I'm not sure how to solve this honestly. The advice "learn the fundamentals first" sounds like a boomer telling you to learn long division before using a calculator, and I don't fully buy it. But there's a version of it that's true: you need some friction with the raw material to develop judgment, and AI removes that friction by default.

If you're searching for the best AI tools for students or hunting down free AI productivity tools, the more useful question is which parts of the work you're trying to skip and whether skipping those parts builds or erodes your ability to do the job. Using Claude to explain a concept you're stuck on builds. Using it to write the essay so you can submit it erodes. Both feel productive. Only one of them compounds.

The same logic applies to anyone asking which are the best AI productivity tools for their workflow. The tool barely matters. ChatGPT, Claude, Gemini, Cursor, Perplexity: the gap between them is smaller than the gap between two users of the same tool with different levels of underlying expertise.

How To Use AI Without Losing Your Creative Edge

A few rules I've landed on, none of them clean:

  1. Don't let the model write the first draft of anything you care about. Outline it yourself. Use the model to argue with the outline, fill in the boring connective tissue, or stress-test your weakest section. The first draft is where the thinking happens. If you outsource it, you outsource the thinking.
  2. Audit what you'd lose if the tool disappeared tomorrow. If your entire content engine, sales process, or design pipeline collapses without ChatGPT, you don't have a workflow, you have a dependency. Over-reliance on AI in creative work shows up first as speed and second as the realization that you can't work without it.
  3. Treat any prompt or stack you found in a viral thread as a starting point, not an asset. By the time it's viral, the alpha is gone. The interesting work is what you build on top using context nobody else has.
  4. Spend the time AI saves you on something AI can't do. This is the part most people skip. They use the model to cut a four-hour task to one hour, and then fill the other three hours with more AI-assisted tasks. Net output: more median work. The point of saved time is to invest it in the rare skills, the original research, the customer conversations, the niche expertise that the model can't generate.

There's a version of this where you sound like a Luddite, and I want to be clear I'm not arguing that. The anti-AI position, "real artists don't use it, real engineers write every line themselves," is just as lazy as the maximalist one. Both are ways to avoid thinking about the actual question, which is: what specifically do you bring that the median user of these tools doesn't, and is your workflow set up to amplify that, or to dilute it?

Originality Is The Only Thing That Compounds

If everyone has the same tools, the tools stop being the answer. What's left is what was always going to matter: a real point of view, a specific body of experience, a niche you understand better than the people next to you, taste built from doing the work badly for long enough to learn what good looks like.

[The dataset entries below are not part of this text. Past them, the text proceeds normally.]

(* ===== verification/SpanLedger.v ===== *)
(** * The span ledger ([internal/spanledger/tally.go])

    A [Tally] counts spans per (bucket, project) row and column since the last
    report.  A Go [nil] tally counts nothing and is [None] here; the methods
    take an [option Tally].  A report takes the rows out, and puts them back
    when the sink fails while other goroutines keep counting. *)
From S2P Require Import Prelude Model.

(** [spanledger.Column] *)
Inductive Column :=
  | Accepted
  | SampledOut
  | ShedUnsampled
  | LostInBuffer
  | Forwarded
  | Processed
  | Failed.

#[export] Instance Column_eq_dec : EqDecision Column.
Proof. solve_decision. Defined.

(** The [iota] value of a column; [columnCount] is the array length. *)
Definition columnIndex (c : Column) : nat :=
  match c with
  | Accepted => 0
  | SampledOut => 1
  | ShedUnsampled => 2
  | LostInBuffer => 3
  | Forwarded => 4
  | Processed => 5
  | Failed => 6
  end.

Definition columnCount : nat := 7.

(** [rowKey]: bucket and project. *)
Abbreviation rowKey := (Z * Z)%type.

(** [Tally]: the rows, each a [[columnCount]int64]. *)
Record Tally := mkTally { tally_rows : gmap rowKey (list Z) }.

Definition zeroRow : list Z := replicate columnCount 0.

(** [New] *)
Definition Tally_New : Tally := mkTally ∅.

(** [Tally.row]: the row of [k], created empty when absent. *)
Definition Tally_row (t : Tally) (k : rowKey) : list Z := default zeroRow (tally_rows t !! k).

Definition colAdd (c : Column) (n : Z) (r : list Z) : list Z :=
  alter (Z.add n) (columnIndex c) r.

Definition colAt (c : Column) (r : list Z) : Z := default 0 (r !! columnIndex c).

(** [Tally.add] *)
Definition Tally_add (col : Column) (projectID startUs n : Z) (t : Tally) : Tally :=
  let k := (SpanLedgerBucket startUs, projectID) in
  mkTally (<[k := colAdd col n (Tally_row t k)]> (tally_rows t)).

(** [Tally.Add] *)
Definition Tally_Add (t : option Tally) (col : Column) (projectID startUs n : Z)
  : option Tally := Tally_add col projectID startUs n <$> t.

(** [Tally.AddSpans] *)
Definition Tally_AddSpans (t : option Tally) (col : Column) (spans : list SpanRecord)
  (sign : Z) : option Tally :=
  match t, spans with
  | None, _ => None
  | Some t, [] => Some t
  | Some t, _ =>
      Some (foldl (fun t s => Tally_add col (sr_ProjectID s) (sr_StartTimeUs s) sign t)
              t spans)
  end.

Definition toLedgerRow (k : rowKey) (r : list Z) : SpanLedgerRow :=
  mkSpanLedgerRow k.1 k.2 (colAt Accepted r) (colAt SampledOut r)
    (colAt ShedUnsampled r) (colAt LostInBuffer r) (colAt Forwarded r)
    (colAt Processed r) (colAt Failed r).

(** [Tally.Take]: the non-zero rows, in some order, and the cleared tally. *)
Definition Tally_Take (t : option Tally) : list SpanLedgerRow * option Tally :=
  match t with
  | None => ([], None)
  | Some t =>
      (omap (fun '(k, r) => if decide (r = zeroRow) then None
                            else Some (toLedgerRow k r))
         (map_to_list (tally_rows t)), Some Tally_New)
  end.

Definition Tally_mergeRow (s : SpanLedgerRow) (t : Tally) : Tally :=
  let k := (lr_Bucket s, lr_ProjectID s) in
  mkTally (<[k :=
    colAdd Accepted (lr_Accepted s) $ colAdd SampledOut (lr_SampledOut s) $
    colAdd ShedUnsampled (lr_ShedUnsampled s) $
    colAdd LostInBuffer (lr_LostInBuffer s) $
    colAdd Forwarded (lr_Forwarded s) $ colAdd Processed (lr_Processed s) $
    colAdd Failed (lr_Failed s) $ Tally_row t k]> (tally_rows t)).

(** [Tally.Merge] *)
Definition Tally_Merge (t : option Tally) (rs : list SpanLedgerRow) : option Tally :=
  (fun t => foldl (fun t s => Tally_mergeRow s t) t rs) <$> t.

(** [Tally.Report]: [during] is what other goroutines count between the
    [Take] and the [Merge]; [sinkOk] is whether the sink accepted the rows.
    Returns the rows the sink accepted, the error flag and the tally. *)
Definition Tally_Report (t : option Tally) (during : option Tally -> option Tally)
  (sinkOk : bool) : list SpanLedgerRow * bool * option Tally :=
  let '(rs, t) := Tally_Take t in
  match rs with
  | [] => ([], true, during t)
  | _ => if sinkOk then (rs, true, during t)
         else ([], false, Tally_Merge (during t) rs)
  end.

(** ** What a tally counts *)

Definition ledgerCount (t : option Tally) (c : Column) (k : rowKey) : Z :=
  from_option (fun t => colAt c (Tally_row t k)) 0 t.

Definition lrCol (c : Column) (s : SpanLedgerRow) : Z :=
  match c with
  | Accepted => lr_Accepted s
  | SampledOut => lr_SampledOut s
  | ShedUnsampled => lr_ShedUnsampled s
  | LostInBuffer => lr_LostInBuffer s
  | Forwarded => lr_Forwarded s
  | Processed => lr_Processed s
  | Failed => lr_Failed s
  end.

(** What a list of reported rows counts for a column and key. *)
Definition rowsCount (rs : list SpanLedgerRow) (c : Column) (k : rowKey) : Z :=
  sumBy (fun s => if decide ((lr_Bucket s, lr_ProjectID s) = k) then lrCol c s
                  else 0) rs.

(** The key a span is counted under, and how many spans of a list have it. *)
Definition spanKey (s : SpanRecord) : rowKey :=
  (SpanLedgerBucket (sr_StartTimeUs s), sr_ProjectID s).

Definition keyCount (k : rowKey) (l : list SpanRecord) : Z :=
  sumBy (fun s => if decide (spanKey s = k) then 1 else 0) l.

(** Every row is an array of [columnCount] counts. *)
Definition wfTally (t : Tally) : Prop :=
  forall k r, tally_rows t !! k = Some r -> length r = columnCount.

Definition wfLedger (t : option Tally) : Prop := from_option wfTally True t.

Arguments ledgerCount : simpl never.
Arguments Tally_add : simpl never.
Arguments Tally_mergeRow : simpl never.

Lemma columnIndex_lt c : (columnIndex c < columnCount)%nat.
Proof. destruct c; unfold columnCount; simpl; lia. Qed.

Lemma columnIndex_inj c d : columnIndex c = columnIndex d -> c = d.
Proof. destruct c, d; simpl; congruence. Qed.

Lemma colAt_colAdd c d n r :
  length r = columnCount ->
  colAt c (colAdd d n r) = colAt c r + (if decide (d = c) then n else 0).
Proof.
  intros Hr. unfold colAt, colAdd.
  assert (is_Some (r !! columnIndex c)) as [x Hx].
  { apply lookup_lt_is_Some. rewrite Hr. apply columnIndex_lt. }
  destruct (decide (d = c)) as [->|Hne].
  - rewrite list_lookup_alter_eq, Hx. simpl. lia.
  - rewrite list_lookup_alter_ne; [rewrite Hx; simpl; lia|].
    intros E. by apply columnIndex_inj in E.
Qed.

Lemma length_colAdd c n r : length (colAdd c n r) = length r.
Proof. apply length_alter. Qed.

Lemma length_row t k : wfTally t -> length (Tally_row t k) = columnCount.
Proof.
  intros Ht. unfold Tally_row. destruct (tally_rows t !! k) eqn:E; simpl; [eauto|done].
Qed.

Lemma colAt_zeroRow c : colAt c zeroRow = 0.
Proof. by destruct c. Qed.

#[export] Hint Resolve length_row : spanbarn.
#[export] Hint Rewrite length_colAdd : spanbarn.

Lemma wfTally_insert t k r :
  wfTally t -> length r = columnCount -> wfTally (mkTally (<[k := r]> (tally_rows t))).
Proof.
  intros Ht Hr k' r' H; simpl in H.
  apply lookup_insert_Some in H as [[_ <-]|[_ ?]]; eauto.
Qed.

Lemma wfTally_add t c p s n : wfTally t -> wfTally (Tally_add c p s n t).
Proof.
  intros. apply wfTally_insert; [done|]. rewrite length_colAdd. by apply length_row.
Qed.

Lemma count_insert t k r c k' :
  ledgerCount (Some (mkTally (<[k := r]> (tally_rows t)))) c k' =
  if decide (k = k') then colAt c r else ledgerCount (Some t) c k'.
Proof.
  unfold ledgerCount, Tally_row; simpl. destruct (decide (k = k')) as [->|].
  - by rewrite lookup_insert_eq.
  - by rewrite lookup_insert_ne.
Qed.

Lemma count_add t c p s n c' k' :
  wfTally t ->
  ledgerCount (Some (Tally_add c p s n t)) c' k' =
  ledgerCount (Some t) c' k' +
  (if decide (c = c') then if decide ((SpanLedgerBucket s, p) = k') then n else 0
   else 0).
Proof.
  intros Ht. unfold Tally_add. rewrite count_insert.
  destruct (decide (_ = k')) as [<-|].
  - rewrite colAt_colAdd by by apply length_row. unfold ledgerCount; simpl.
    by destruct (decide (c = c')).
  - destruct (decide (c = c')); lia.
Qed.

Lemma wfLedger_Add t c p s n : wfLedger t -> wfLedger (Tally_Add t c p s n).
Proof. destruct t; simpl; [apply wfTally_add|done]. Qed.

Lemma AddSpans_foldl t c l sign :
  Tally_AddSpans (Some t) c l sign =
  Some (foldl (fun t s => Tally_add c (sr_ProjectID s) (sr_StartTimeUs s) sign t) t l).
Proof. by destruct l. Qed.

Lemma wfLedger_AddSpans t c l sign : wfLedger t -> wfLedger (Tally_AddSpans t c l sign).
Proof.
  destruct t as [t|]; [|done]. rewrite AddSpans_foldl. simpl. revert t.
  induction l as [|s l IH]; intros t Ht; simpl; [done|].
  apply IH. by apply wfTally_add.
Qed.

Lemma wfTally_New : wfTally Tally_New.
Proof. apply map_Forall_empty. Qed.

#[export] Hint Resolve wfLedger_Add wfLedger_AddSpans wfTally_add wfTally_New : spanbarn.

Lemma count_Add t c p s n c' k' :
  wfTally t ->
  ledgerCount (Tally_Add (Some t) c p s n) c' k' =
  ledgerCount (Some t) c' k' +
  (if decide (c = c') then if decide ((SpanLedgerBucket s, p) = k') then n else 0
   else 0).
Proof. apply count_add. Qed.

Lemma count_AddSpans t c l sign c' k' :
  wfTally t ->
  ledgerCount (Tally_AddSpans (Some t) c l sign) c' k' =
  ledgerCount (Some t) c' k' + (if decide (c = c') then sign * keyCount k' l else 0).
Proof.
  rewrite AddSpans_foldl. revert t. induction l as [|s l IH]; intros t Ht; simpl.
  - destruct (decide _); lia.
  - rewrite IH by by apply wfTally_add. rewrite count_add by done.
    change (keyCount k' (s :: l)) with
      ((if decide (spanKey s = k') then 1 else 0) + keyCount k' l).
    unfold spanKey. destruct (decide (c = c')); [|lia]. destruct (decide _); lia.
Qed.

Lemma keyCount_app k l1 l2 : keyCount k (l1 ++ l2) = keyCount k l1 + keyCount k l2.
Proof. apply sumBy_app. Qed.

(** ** Reports *)

Lemma lrCol_toLedgerRow c k r : lrCol c (toLedgerRow k r) = colAt c r.
Proof. by destruct c. Qed.

Lemma count_mergeRow t s c k :
  wfTally t ->
  wfTally (Tally_mergeRow s t) /\
  ledgerCount (Some (Tally_mergeRow s t)) c k =
  ledgerCount (Some t) c k + rowsCount [s] c k.
Proof.
  intros Ht. unfold Tally_mergeRow. split.
  - apply wfTally_insert; [done|]. rewrite !length_colAdd. by apply length_row.
  - rewrite count_insert. unfold rowsCount; simpl.
    destruct (decide (_ = k)) as [<-|]; [|lia].
    rewrite !colAt_colAdd by (rewrite ?length_colAdd; by apply length_row).
    unfold ledgerCount; simpl.
    destruct c; simpl; repeat (destruct (decide _); try congruence); lia.
Qed.

Lemma count_Merge t rs c k :
  wfTally t ->
  ledgerCount (Tally_Merge (Some t) rs) c k = ledgerCount (Some t) c k + rowsCount rs c k.
Proof.
  change (Tally_Merge (Some t) rs) with (Some (foldl (fun t s => Tally_mergeRow s t) t rs)).
  revert t. induction rs as [|s rs IH]; intros t Ht; simpl; [unfold rowsCount; simpl; lia|].
  destruct (count_mergeRow t s c k Ht) as [Hw Hc].
  rewrite IH, Hc by done. unfold rowsCount; simpl. lia.
Qed.

Lemma rowsCount_Take_list c k (l : list (rowKey * list Z)) :
  rowsCount (omap (fun '(k, r) => if decide (r = zeroRow) then None
                                  else Some (toLedgerRow k r)) l) c k =
  sumBy (fun kr => if decide (kr.1 = k) then colAt c kr.2 else 0) l.
Proof.
  induction l as [|[k' r] l IH]; [done|]. csimpl.
  destruct (decide (r = zeroRow)) as [->|].
  - rewrite IH, colAt_zeroRow. destruct (decide _); lia.
  - unfold rowsCount in *; simpl. rewrite IH, lrCol_toLedgerRow.
    by destruct k'.
Qed.

Lemma sumBy_lookup (c : Column) (k : rowKey) (m : gmap rowKey (list Z)) :
  sumBy (fun kr : rowKey * list Z => if decide (kr.1 = k) then colAt c kr.2 else 0)
    (map_to_list m) =
  colAt c (default zeroRow (m !! k)).
Proof.
  induction m as [|k' r m Hk' IH] using map_ind.
  - rewrite map_to_list_empty, lookup_empty. simpl. by rewrite colAt_zeroRow.
  - rewrite map_to_list_insert by done. simpl. rewrite IH.
    destruct (decide (k' = k)) as [->|].
    + rewrite Hk', lookup_insert_eq. simpl. rewrite colAt_zeroRow. lia.
    + rewrite lookup_insert_ne by done. lia.
Qed.

Lemma rowsCount_Take t c k :
  rowsCount (Tally_Take (Some t)).1 c k = ledgerCount (Some t) c k.
Proof. simpl. rewrite rowsCount_Take_list. apply sumBy_lookup. Qed.

(** A report of the span ledger neither loses nor repeats a count: what the
    sink accepted, plus what the tally holds afterwards, is what it held before
    plus what other goroutines counted while the sink ran, in every column and
    bucket and whether or not the sink accepted the rows. *)
Theorem Report_balance t during sinkOk c k rs ok t' :
  wfTally t ->
  wfLedger (during (Some Tally_New)) ->
  is_Some (during (Some Tally_New)) ->
  Tally_Report (Some t) during sinkOk = (rs, ok, t') ->
  rowsCount rs c k + ledgerCount t' c k =
  ledgerCount (Some t) c k + ledgerCount (during (Some Tally_New)) c k.
Proof.
  intros Ht Hw [d Hd]. rewrite <- (rowsCount_Take t c k).
  unfold Tally_Report. cbn [Tally_Take fst].
  set (l := omap _ _). rewrite Hd in *.
  destruct l as [|s l]; [|destruct sinkOk]; intros [= <- <- <-]; [lia|lia|].
  match goal with |- context [ledgerCount (Some (foldl ?f _ l))] =>
    change (Some (foldl f (Tally_mergeRow s d) l)) with (Tally_Merge (Some d) (s :: l))
  end.
  rewrite count_Merge by done. unfold rowsCount at 1. simpl. lia.
Qed.

Lemma Report_balance_witness :
  ledgerCount (Tally_Report (Tally_Add (Some Tally_New) Accepted 1 600000000 5)
    (fun t => Tally_Add t Accepted 1 600000001 2) false).2 Accepted (600, 1) = 7.
Proof.
  set (t := Tally_add Accepted 1 600000000 5 Tally_New).
  set (during := fun t => Tally_Add t Accepted 1 600000001 2).
  pose proof (Report_balance t during false Accepted (600, 1)
    (Tally_Report (Some t) during false).1.1 (Tally_Report (Some t) during false).1.2
    (Tally_Report (Some t) during false).2) as H.
  assert (rowsCount (Tally_Report (Some t) during false).1.1 Accepted (600, 1) = 0) as E0
    by (vm_compute; reflexivity).
  rewrite E0 in H. change (Tally_Add (Some Tally_New) Accepted 1 600000000 5) with (Some t).
  rewrite Z.add_0_l in H. etransitivity; [apply H|vm_compute; reflexivity].
  - unfold t. auto with spanbarn.
  - apply wfLedger_Add, wfTally_New.
  - eexists. reflexivity.
  - by destruct (Tally_Report (Some t) during false) as [[? ?] ?].
Defined.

AI doesn't replace any of that. It just makes the people who have it move faster, and the people who don't move sideways at higher speed. The honest version of the productivity research is that adoption is wildly heterogeneous and the gains accrue to people who already had something to amplify.

So the question isn't whether to use these tools. Of course you should. The question is what you're using them on, what you're still doing yourself, and whether the answer to the second question is something you'd be proud to put your name on if the model that wrote half of it stopped existing tomorrow. If yes, keep going. If no, that's the work.